▸ Records to process
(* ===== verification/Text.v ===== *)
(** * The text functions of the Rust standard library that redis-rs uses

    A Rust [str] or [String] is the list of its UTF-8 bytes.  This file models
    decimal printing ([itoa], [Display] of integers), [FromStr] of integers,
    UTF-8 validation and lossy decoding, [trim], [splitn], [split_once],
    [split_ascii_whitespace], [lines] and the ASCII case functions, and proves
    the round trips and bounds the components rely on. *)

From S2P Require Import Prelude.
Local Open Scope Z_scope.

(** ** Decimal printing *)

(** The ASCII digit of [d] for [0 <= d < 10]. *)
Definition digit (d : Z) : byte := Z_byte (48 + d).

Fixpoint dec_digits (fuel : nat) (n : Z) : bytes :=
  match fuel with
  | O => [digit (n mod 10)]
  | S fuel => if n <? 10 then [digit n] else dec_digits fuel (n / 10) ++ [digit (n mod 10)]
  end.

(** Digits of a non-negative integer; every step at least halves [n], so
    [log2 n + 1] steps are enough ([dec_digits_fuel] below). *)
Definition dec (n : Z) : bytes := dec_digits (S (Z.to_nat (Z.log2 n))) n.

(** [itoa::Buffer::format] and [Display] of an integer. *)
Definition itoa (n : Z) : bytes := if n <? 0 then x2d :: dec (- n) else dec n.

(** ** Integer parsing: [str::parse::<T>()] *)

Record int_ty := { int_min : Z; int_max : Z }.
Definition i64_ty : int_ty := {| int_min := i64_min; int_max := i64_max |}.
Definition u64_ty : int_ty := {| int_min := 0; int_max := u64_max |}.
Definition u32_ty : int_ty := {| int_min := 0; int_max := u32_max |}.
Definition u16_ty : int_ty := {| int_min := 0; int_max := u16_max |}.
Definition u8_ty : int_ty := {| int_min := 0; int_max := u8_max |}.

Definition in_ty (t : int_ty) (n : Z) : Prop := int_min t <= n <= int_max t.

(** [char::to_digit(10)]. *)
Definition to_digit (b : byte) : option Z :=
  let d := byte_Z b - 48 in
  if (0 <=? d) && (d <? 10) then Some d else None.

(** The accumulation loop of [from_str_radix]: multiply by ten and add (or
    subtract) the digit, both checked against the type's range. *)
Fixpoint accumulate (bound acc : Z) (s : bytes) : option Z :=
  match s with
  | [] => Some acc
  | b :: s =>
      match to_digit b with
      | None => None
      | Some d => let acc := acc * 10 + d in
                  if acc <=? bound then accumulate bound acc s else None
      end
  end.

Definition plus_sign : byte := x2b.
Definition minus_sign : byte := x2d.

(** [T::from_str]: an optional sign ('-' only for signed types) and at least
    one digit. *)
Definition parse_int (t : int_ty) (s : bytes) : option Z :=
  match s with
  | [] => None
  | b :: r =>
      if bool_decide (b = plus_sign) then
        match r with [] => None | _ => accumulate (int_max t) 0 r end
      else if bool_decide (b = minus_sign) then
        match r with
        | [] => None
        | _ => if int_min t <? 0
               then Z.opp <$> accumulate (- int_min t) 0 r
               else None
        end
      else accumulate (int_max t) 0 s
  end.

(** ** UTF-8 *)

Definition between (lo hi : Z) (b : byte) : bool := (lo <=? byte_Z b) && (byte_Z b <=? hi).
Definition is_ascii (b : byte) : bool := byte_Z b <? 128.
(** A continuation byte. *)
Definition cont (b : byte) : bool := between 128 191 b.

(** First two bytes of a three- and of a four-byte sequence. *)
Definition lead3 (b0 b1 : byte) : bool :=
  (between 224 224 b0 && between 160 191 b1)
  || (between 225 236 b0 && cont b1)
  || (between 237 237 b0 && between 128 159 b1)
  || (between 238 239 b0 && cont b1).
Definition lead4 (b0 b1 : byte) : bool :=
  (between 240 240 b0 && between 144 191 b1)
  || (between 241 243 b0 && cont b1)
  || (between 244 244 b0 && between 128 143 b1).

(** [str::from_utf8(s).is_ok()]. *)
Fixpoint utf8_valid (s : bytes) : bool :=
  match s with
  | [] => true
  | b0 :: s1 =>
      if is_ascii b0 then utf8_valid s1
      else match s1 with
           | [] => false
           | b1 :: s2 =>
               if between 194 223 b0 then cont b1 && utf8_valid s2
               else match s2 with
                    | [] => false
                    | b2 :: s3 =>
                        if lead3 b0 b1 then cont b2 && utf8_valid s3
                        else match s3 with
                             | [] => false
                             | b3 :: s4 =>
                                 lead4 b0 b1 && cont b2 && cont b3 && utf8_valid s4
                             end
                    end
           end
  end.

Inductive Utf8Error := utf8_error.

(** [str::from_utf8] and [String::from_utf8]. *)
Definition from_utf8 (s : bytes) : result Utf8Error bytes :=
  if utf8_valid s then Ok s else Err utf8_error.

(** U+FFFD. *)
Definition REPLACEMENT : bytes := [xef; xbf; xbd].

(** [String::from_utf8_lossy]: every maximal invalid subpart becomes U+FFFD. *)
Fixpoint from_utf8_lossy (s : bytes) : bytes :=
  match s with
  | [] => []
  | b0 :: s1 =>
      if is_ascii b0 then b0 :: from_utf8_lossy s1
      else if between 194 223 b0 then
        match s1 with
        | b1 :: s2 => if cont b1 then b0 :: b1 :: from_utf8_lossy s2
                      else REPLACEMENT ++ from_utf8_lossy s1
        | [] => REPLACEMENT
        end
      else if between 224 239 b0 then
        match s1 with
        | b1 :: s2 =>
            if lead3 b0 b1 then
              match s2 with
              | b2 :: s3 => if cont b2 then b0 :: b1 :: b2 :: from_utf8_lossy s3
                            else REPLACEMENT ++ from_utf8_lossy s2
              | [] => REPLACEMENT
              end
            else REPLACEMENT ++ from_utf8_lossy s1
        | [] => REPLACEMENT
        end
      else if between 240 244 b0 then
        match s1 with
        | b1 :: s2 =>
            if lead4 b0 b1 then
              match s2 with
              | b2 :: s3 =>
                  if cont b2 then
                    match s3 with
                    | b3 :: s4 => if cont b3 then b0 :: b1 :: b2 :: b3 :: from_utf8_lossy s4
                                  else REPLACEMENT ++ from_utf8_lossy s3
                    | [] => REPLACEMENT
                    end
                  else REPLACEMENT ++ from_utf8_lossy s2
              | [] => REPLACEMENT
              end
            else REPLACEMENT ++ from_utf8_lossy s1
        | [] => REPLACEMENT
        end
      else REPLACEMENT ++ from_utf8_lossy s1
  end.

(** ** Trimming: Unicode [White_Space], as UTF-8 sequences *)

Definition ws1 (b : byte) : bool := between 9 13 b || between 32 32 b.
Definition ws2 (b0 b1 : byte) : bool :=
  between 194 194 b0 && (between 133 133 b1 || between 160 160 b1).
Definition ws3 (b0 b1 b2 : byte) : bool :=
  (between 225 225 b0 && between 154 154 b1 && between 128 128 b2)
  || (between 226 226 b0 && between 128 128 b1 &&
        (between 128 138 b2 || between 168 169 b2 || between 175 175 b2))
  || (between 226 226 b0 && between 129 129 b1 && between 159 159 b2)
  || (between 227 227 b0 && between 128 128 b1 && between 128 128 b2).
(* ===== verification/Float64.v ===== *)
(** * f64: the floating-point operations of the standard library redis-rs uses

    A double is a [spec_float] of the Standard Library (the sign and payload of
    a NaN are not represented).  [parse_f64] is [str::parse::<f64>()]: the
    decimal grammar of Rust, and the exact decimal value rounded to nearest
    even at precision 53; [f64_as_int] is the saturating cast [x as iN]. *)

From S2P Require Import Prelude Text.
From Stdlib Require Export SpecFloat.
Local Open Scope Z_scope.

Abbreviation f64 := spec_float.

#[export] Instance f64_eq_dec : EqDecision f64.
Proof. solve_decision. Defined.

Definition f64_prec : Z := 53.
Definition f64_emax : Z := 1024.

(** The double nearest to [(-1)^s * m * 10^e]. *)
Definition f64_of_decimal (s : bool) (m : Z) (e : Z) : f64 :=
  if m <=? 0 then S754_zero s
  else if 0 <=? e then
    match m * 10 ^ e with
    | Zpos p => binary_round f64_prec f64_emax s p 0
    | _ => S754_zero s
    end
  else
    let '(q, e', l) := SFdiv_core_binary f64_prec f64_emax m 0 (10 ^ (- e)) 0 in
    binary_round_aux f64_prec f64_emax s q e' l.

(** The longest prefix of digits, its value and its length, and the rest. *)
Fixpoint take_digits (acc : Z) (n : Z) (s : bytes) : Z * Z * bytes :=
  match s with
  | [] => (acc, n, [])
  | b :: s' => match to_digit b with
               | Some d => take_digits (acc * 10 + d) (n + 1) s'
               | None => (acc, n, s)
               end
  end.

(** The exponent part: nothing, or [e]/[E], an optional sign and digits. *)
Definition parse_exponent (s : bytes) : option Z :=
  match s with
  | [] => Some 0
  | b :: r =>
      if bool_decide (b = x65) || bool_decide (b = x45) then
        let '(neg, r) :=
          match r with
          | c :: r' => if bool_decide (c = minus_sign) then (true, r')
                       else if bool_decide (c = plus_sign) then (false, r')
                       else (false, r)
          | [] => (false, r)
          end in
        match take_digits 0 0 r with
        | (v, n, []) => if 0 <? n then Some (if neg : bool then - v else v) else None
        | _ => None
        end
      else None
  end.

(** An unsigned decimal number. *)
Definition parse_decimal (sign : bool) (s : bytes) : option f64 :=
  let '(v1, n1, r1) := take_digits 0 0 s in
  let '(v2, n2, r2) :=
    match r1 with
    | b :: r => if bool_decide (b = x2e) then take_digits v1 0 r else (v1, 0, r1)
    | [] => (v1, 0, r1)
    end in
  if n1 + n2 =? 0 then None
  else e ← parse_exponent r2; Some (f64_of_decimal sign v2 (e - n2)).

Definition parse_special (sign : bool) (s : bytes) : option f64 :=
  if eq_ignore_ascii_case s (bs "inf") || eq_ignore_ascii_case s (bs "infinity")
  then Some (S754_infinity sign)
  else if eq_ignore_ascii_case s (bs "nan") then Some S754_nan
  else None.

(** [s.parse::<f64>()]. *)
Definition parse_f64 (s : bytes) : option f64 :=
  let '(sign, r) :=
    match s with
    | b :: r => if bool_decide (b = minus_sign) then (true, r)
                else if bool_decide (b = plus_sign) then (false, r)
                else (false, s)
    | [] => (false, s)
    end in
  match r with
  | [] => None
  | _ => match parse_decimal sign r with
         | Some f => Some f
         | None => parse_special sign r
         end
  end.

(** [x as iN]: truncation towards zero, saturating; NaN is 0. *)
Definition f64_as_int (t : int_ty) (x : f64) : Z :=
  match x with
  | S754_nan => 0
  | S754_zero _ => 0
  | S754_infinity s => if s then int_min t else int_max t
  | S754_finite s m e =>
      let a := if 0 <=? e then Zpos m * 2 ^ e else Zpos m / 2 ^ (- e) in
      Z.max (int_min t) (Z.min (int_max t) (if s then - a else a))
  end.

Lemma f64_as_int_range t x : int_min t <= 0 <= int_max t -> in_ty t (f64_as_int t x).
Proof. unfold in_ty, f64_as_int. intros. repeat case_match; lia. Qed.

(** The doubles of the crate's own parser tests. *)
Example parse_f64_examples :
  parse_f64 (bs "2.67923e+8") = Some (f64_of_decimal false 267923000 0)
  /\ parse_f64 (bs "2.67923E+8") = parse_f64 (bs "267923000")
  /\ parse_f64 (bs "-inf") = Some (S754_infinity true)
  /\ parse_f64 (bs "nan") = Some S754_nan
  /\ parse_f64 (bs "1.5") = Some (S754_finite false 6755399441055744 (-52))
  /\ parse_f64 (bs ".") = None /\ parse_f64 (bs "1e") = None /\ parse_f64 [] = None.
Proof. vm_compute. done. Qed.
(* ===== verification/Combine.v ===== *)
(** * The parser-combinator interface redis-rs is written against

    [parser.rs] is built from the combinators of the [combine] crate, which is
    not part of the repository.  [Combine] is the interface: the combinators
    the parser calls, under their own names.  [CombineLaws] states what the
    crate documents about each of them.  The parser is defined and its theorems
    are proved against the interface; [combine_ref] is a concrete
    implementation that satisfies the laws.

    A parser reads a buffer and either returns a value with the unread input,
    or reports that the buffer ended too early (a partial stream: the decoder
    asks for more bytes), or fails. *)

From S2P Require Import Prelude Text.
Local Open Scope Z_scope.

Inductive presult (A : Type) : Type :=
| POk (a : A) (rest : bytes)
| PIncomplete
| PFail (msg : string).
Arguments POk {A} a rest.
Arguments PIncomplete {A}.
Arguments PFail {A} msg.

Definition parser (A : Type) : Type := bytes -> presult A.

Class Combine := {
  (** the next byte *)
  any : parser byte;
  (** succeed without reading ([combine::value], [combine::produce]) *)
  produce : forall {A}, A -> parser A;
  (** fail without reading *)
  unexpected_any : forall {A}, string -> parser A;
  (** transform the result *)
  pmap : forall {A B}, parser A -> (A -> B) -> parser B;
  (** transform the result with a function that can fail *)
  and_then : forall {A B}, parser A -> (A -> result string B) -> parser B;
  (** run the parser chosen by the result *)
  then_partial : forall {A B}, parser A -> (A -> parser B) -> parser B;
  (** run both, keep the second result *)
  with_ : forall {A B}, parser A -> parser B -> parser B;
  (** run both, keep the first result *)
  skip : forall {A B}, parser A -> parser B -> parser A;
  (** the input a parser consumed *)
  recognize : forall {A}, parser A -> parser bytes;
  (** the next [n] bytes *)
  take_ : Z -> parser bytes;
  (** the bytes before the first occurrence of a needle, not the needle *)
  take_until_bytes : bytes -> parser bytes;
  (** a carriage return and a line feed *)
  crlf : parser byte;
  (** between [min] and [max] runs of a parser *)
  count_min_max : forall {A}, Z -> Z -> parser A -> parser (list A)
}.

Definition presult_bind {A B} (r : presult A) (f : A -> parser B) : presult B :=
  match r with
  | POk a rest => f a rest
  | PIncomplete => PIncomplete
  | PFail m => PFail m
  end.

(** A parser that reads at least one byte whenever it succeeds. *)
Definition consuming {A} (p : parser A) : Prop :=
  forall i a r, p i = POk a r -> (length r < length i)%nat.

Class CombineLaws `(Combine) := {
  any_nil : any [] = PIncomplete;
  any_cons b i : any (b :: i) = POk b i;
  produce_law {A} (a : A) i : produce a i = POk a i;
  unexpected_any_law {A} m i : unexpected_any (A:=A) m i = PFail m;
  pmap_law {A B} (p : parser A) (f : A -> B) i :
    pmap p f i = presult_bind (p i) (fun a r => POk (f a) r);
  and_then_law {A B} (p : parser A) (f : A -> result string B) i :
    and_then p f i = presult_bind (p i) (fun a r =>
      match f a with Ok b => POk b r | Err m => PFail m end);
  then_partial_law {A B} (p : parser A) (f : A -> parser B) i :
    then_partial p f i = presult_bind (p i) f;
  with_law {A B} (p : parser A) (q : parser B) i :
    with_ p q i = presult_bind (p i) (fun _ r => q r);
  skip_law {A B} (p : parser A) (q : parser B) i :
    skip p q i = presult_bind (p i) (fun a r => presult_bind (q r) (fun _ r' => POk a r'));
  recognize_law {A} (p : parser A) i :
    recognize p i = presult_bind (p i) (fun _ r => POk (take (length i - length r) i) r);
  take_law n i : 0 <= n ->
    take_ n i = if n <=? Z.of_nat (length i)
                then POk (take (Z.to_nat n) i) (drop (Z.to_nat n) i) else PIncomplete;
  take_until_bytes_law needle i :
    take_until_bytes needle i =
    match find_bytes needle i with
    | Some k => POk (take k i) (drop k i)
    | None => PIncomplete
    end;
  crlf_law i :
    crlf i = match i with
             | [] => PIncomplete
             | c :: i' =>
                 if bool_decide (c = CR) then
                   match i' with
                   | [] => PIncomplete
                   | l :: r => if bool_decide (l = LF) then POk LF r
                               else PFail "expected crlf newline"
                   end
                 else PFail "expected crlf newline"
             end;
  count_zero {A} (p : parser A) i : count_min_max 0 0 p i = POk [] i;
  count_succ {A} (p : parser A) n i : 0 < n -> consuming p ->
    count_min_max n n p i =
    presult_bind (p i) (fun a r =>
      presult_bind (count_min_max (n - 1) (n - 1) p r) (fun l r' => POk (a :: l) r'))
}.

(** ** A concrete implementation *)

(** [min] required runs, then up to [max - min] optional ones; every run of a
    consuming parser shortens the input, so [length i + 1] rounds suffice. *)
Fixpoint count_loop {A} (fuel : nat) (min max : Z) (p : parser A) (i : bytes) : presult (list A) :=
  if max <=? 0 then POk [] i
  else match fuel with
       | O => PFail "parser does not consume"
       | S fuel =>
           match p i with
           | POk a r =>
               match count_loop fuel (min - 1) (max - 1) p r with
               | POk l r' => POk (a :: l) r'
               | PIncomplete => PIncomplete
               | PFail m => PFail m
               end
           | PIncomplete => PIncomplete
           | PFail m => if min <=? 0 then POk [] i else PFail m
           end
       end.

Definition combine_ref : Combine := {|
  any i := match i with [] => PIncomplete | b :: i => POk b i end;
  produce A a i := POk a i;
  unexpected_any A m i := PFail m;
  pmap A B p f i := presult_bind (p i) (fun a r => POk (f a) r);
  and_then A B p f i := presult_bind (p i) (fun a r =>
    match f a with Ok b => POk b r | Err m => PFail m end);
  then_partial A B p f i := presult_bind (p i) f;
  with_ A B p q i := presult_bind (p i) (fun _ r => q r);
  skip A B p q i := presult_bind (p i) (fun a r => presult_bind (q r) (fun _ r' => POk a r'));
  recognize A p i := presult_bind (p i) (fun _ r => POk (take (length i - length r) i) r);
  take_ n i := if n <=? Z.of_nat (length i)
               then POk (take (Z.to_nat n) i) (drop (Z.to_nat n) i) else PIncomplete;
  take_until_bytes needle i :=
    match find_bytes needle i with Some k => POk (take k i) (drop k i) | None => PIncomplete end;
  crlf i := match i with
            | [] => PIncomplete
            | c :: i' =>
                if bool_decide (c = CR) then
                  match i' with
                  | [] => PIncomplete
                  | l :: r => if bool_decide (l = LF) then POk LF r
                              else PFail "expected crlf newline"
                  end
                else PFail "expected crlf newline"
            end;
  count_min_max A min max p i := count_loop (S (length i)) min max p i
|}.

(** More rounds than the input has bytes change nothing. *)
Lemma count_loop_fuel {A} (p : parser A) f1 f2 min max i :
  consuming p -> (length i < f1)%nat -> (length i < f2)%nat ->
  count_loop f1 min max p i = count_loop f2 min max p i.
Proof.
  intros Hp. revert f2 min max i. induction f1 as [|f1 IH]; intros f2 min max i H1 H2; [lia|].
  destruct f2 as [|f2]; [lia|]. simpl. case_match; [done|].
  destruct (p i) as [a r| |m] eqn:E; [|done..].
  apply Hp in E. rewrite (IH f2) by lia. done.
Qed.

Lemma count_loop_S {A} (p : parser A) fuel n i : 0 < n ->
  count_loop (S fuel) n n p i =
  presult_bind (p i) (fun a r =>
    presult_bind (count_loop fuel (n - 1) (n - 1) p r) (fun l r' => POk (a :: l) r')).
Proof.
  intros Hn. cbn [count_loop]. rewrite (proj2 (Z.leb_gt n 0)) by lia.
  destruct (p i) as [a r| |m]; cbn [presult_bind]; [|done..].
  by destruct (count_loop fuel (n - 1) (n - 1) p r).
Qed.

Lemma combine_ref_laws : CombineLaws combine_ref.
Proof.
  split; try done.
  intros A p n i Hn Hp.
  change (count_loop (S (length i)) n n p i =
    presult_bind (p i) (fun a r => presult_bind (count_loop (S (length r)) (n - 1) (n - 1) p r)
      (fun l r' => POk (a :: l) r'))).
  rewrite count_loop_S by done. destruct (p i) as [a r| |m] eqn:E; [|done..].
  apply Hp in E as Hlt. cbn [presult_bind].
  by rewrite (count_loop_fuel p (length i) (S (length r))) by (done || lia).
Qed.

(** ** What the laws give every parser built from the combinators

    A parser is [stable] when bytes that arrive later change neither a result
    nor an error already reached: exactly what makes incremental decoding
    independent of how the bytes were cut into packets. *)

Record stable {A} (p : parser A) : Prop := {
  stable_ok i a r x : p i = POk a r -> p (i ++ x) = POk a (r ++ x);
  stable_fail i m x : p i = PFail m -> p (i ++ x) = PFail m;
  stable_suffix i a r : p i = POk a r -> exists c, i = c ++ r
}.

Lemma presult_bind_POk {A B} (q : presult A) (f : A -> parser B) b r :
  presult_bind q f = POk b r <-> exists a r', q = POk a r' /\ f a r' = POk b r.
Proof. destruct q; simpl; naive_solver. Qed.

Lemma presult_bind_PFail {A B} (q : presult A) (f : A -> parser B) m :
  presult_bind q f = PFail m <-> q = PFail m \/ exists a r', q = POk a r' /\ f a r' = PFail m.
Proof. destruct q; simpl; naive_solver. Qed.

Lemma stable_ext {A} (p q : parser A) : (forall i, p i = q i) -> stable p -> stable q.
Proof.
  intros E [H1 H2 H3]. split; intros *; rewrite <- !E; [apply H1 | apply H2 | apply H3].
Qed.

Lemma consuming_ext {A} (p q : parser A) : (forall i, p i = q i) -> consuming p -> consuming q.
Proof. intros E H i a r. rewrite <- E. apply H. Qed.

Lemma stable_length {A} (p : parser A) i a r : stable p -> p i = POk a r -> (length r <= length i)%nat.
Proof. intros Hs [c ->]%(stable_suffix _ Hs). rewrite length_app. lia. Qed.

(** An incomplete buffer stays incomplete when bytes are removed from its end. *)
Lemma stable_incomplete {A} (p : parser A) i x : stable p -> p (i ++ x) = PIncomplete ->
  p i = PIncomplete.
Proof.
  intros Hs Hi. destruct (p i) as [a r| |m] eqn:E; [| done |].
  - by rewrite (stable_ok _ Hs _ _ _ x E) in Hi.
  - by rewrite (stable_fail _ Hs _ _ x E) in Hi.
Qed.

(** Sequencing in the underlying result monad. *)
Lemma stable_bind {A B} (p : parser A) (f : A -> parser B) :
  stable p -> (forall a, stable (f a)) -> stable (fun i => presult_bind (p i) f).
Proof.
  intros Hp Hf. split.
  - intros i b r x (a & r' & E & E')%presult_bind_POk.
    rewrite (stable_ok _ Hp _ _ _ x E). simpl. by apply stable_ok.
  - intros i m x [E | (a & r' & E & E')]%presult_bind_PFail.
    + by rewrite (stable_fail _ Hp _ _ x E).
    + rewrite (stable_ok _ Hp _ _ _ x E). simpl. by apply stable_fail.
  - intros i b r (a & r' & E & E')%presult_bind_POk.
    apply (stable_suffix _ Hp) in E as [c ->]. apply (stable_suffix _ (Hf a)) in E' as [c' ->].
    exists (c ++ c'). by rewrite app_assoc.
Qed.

▸ Try it
Beginning with the line that holds "- by rewrite (stable_ok", please give again each line exactly until the records end, and include that final line.

▸ Exercise result
  - by rewrite (stable_ok _ Hs _ _ _ x E) in Hi.
  - by rewrite (stable_fail _ Hs _ _ x E) in Hi.
Qed.

(** Sequencing in the underlying result monad. *)
Lemma stable_bind {A B} (p : parser A) (f : A -> parser B) :
  stable p -> (forall a, stable (f a)) -> stable (fun i => presult_bind (p i) f).
Proof.
  intros Hp Hf. split.
  - intros i b r x (a & r' & E & E')%presult_bind_POk.
    rewrite (stable_ok _ Hp _ _ _ x E). simpl. by apply stable_ok.
  - intros i m x [E | (a & r' & E & E')]%presult_bind_PFail.
    + by rewrite (stable_fail _ Hp _ _ x E).
    + rewrite (stable_ok _ Hp _ _ _ x E). simpl. by apply stable_fail.
  - intros i b r (a & r' & E & E')%presult_bind_POk.
    apply (stable_suffix _ Hp) in E as [c ->]. apply (stable_suffix _ (Hf a)) in E' as [c' ->].
    exists (c ++ c'). by rewrite app_assoc.
Qed.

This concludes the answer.